%%
(* ===== verification/RaftFSM.v ===== *)
(** * The replicated state machine: internal/raft/fsm.go

    The binary frames of the Raft commands, and [Apply], which decodes a frame
    and appends to the log of a partition.  The logs are reached through the
    interface [LogProvider], which the broker implements. *)

From S2P Require Import Prelude GoNum OS Segment.

(** CmdTypeSingle and CmdTypeBatch *)
Definition CmdTypeSingle : Z := 1.
Definition CmdTypeBatch : Z := 2.

Record BatchRecord : Type := mkBatchRecord { br_Key : bytes; br_Value : bytes }.

(** ** Encoding *)

Definition EncodeCommand {S} (topic : bytes) (partition : Z) (key value : bytes) : GoM S bytes :=
  let totalLen := 1 + 2 + zlen topic + 4 + 4 + zlen key + 4 + zlen value in
  let buf := replicate (Z.to_nat totalLen) Byte.x00 in
  buf ← put_at 0 [byte_of_Z CmdTypeSingle] buf;
  buf ← put_at 1 (PutUint16 (u16 (zlen topic))) buf;
  buf ← put_at 3 topic buf;
  let offset := 3 + zlen topic in
  buf ← put_at offset (PutUint32 (u32 partition)) buf;
  let offset := offset + 4 in
  buf ← put_at offset (PutUint32 (u32 (zlen key))) buf;
  let offset := offset + 4 in
  buf ← put_at offset key buf;
  let offset := offset + zlen key in
  buf ← put_at offset (PutUint32 (u32 (zlen value))) buf;
  let offset := offset + 4 in
  buf ← put_at offset value buf;
  mret buf.

(** The loop of [EncodeBatchCommand] over the records. *)
Fixpoint encode_records {S} (records : list BatchRecord) (buf : bytes) (offset : Z) : GoM S bytes :=
  match records with
  | [] => mret buf
  | r :: rs =>
      buf ← put_at offset (PutUint32 (u32 (zlen (br_Key r)))) buf;
      let offset := offset + 4 in
      buf ← put_at offset (br_Key r) buf;
      let offset := offset + zlen (br_Key r) in
      buf ← put_at offset (PutUint32 (u32 (zlen (br_Value r)))) buf;
      let offset := offset + 4 in
      buf ← put_at offset (br_Value r) buf;
      let offset := offset + zlen (br_Value r) in
      encode_records rs buf offset
  end.

Definition EncodeBatchCommand {S} (topic : bytes) (partition : Z) (records : list BatchRecord) :
    GoM S bytes :=
  let totalLen := foldl (λ t r, t + (4 + zlen (br_Key r) + 4 + zlen (br_Value r)))
                    (1 + 2 + zlen topic + 4 + 4) records in
  let buf := replicate (Z.to_nat totalLen) Byte.x00 in
  buf ← put_at 0 [byte_of_Z CmdTypeBatch] buf;
  buf ← put_at 1 (PutUint16 (u16 (zlen topic))) buf;
  buf ← put_at 3 topic buf;
  let offset := 3 + zlen topic in
  buf ← put_at offset (PutUint32 (u32 partition)) buf;
  let offset := offset + 4 in
  buf ← put_at offset (PutUint32 (u32 (zlen records))) buf;
  let offset := offset + 4 in
  encode_records records buf offset.

(** ** The logs *)

(** LogProvider, and the methods of the [*log.Log] it returns.  [AppendBatch]
    may return offsets and an error at once. *)
Class LogProvider (S : Type) : Type := {
  lp_log : Type;
  GetPartition : bytes → Z → GoM S lp_log;
  lp_Append : lp_log → Z → bytes → bytes → GoM S Z;
  lp_AppendBatch : lp_log → list LogRecord → GoM S (list Z * option goerr)
}.

(** The [interface{}] that [Apply] returns. *)
Inductive response : Type :=
| RespError (err : goerr)
| RespOffset (offset : Z)
| RespOffsets (offsets : list Z).

(** ** Apply *)

(** [int(binary.BigEndian.Uint32(data[offset : offset+4]))] *)
Definition uint32_at {S} (data : bytes) (offset : Z) : GoM S Z :=
  b ← go_slice offset (offset + 4) data;
  mret (be_get b).

Section fsm.
Context {S : Type} `{LP : LogProvider S}.

(** [case CmdTypeSingle] *)
Definition apply_single (data : bytes) (offset now : Z) (partitionLog : lp_log) : GoM S response :=
  if zlen data <? offset + 4
  then mret (RespError (EMsg "malformed single command: key length truncated" []))
  else
    keyLen ← uint32_at data offset;
    let offset := offset + 4 in
    if zlen data <? offset + keyLen + 4
    then mret (RespError (EMsg "malformed single command: key payload truncated" []))
    else
      key ← go_slice offset (offset + keyLen) data;
      let offset := offset + keyLen in
      valLen ← uint32_at data offset;
      let offset := offset + 4 in
      if zlen data <? offset + valLen
      then mret (RespError (EMsg "malformed single command: value payload truncated" []))
      else
        val ← go_slice offset (offset + valLen) data;
        r ← attempt (lp_Append partitionLog now key val);
        match r with
        | inl appendedOffset => mret (RespOffset appendedOffset)
        | inr err => mret (RespError (EWrap "append to partition: %w" [] err))
        end.

(** The loop over the records of a batch, [n] of which are left. *)
Fixpoint decode_records (n : nat) (data : bytes) (i offset now : Z) : GoM S (list LogRecord + goerr) :=
  match n with
  | O => mret (inl [])
  | Datatypes.S n' =>
      if zlen data <? offset + 4
      then mret (inr (EMsg "malformed batch record %d: key length truncated" [AInt i]))
      else
        keyLen ← uint32_at data offset;
        let offset := offset + 4 in
        if zlen data <? offset + keyLen + 4
        then mret (inr (EMsg "malformed batch record %d: key payload truncated" [AInt i]))
        else
          key ← go_slice offset (offset + keyLen) data;
          let offset := offset + keyLen in
          valLen ← uint32_at data offset;
          let offset := offset + 4 in
          if zlen data <? offset + valLen
          then mret (inr (EMsg "malformed batch record %d: value payload truncated" [AInt i]))
          else
            val ← go_slice offset (offset + valLen) data;
            let offset := offset + valLen in
            r ← decode_records n' data (i + 1) offset now;
            match r with
            | inl records => mret (inl (mkRecord now key val :: records))
            | inr err => mret (inr err)
            end
  end.

(** The size of a [log.Record], the element of the slice [Apply] makes. *)
Definition record_size : Z := 56.

(** [case CmdTypeBatch] *)
Definition apply_batch (data : bytes) (offset now : Z) (partitionLog : lp_log) : GoM S response :=
  if zlen data <? offset + 4
  then mret (RespError (EMsg "malformed batch command: count truncated" []))
  else
    count ← uint32_at data offset;
    let offset := offset + 4 in
    make_slice (count * record_size);;
    r ← decode_records (Z.to_nat count) data 0 offset now;
    match r with
    | inr err => mret (RespError err)
    | inl records =>
        r ← attempt (lp_AppendBatch partitionLog records);
        match r with
        | inl (offsets, None) => mret (RespOffsets offsets)
        | inl (_, Some err) | inr err => mret (RespError (EWrap "append batch to partition: %w" [] err))
        end
    end.

(** [Apply(entry)] with [entry.Data = data] at time [now]. *)
Definition FSM_Apply (data : bytes) (now : Z) : GoM S response :=
  if zlen data <? 7 then mret (RespError (EMsg "malformed raft command: payload too short" []))
  else
    cmdType ← go_slice 0 1 data;
    topicLen ← go_slice 1 3 data;
    let topicLen := be_get topicLen in
    if zlen data <? 3 + topicLen + 4
    then mret (RespError (EMsg "malformed raft command: topic truncated" []))
    else
      topic ← go_slice 3 (3 + topicLen) data;
      let topic := if decide (topic = []) then str "default" else topic in
      let offset := 3 + topicLen in
      partition ← uint32_at data offset;
      let offset := offset + 4 in
      r ← attempt (GetPartition topic partition);
      match r with
      | inr err => mret (RespError (EWrap "get partition log: %w" [] err))
      | inl partitionLog =>
          let cmdType := be_get cmdType in
          if cmdType =? CmdTypeSingle then apply_single data offset now partitionLog
          else if cmdType =? CmdTypeBatch then apply_batch data offset now partitionLog
          else mret (RespError (EMsg "unknown raft command type: %d" [AInt cmdType]))
      end.

(** ** Snapshots

    A snapshot holds no state, and restoring it does nothing. *)

Inductive noopSnapshot : Type := NoopSnapshot.

Definition FSM_Snapshot : GoM S noopSnapshot := mret NoopSnapshot.

(** [Persist(sink)], [sink] being a [hraft.SnapshotSink]; nothing is written. *)
Definition noopSnapshot_Persist (sink_Close : GoM S unit) (s : noopSnapshot) : GoM S unit := sink_Close.

Definition noopSnapshot_Release (s : noopSnapshot) : GoM S unit := mret tt.

Definition FSM_Restore (snapshot : bytes) : GoM S unit := mret tt.

End fsm.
%%
> **ABOUT THIS EXERCISE**: Output exactly the leading lines of the data, up to and including the line marked by "and appends to".

> **YOUR SOLUTION**:
(* ===== verification/RaftFSM.v ===== *)
(** * The replicated state machine: internal/raft/fsm.go

    The binary frames of the Raft commands, and [Apply], which decodes a frame
    and appends to the log of a partition.  The logs are reached through the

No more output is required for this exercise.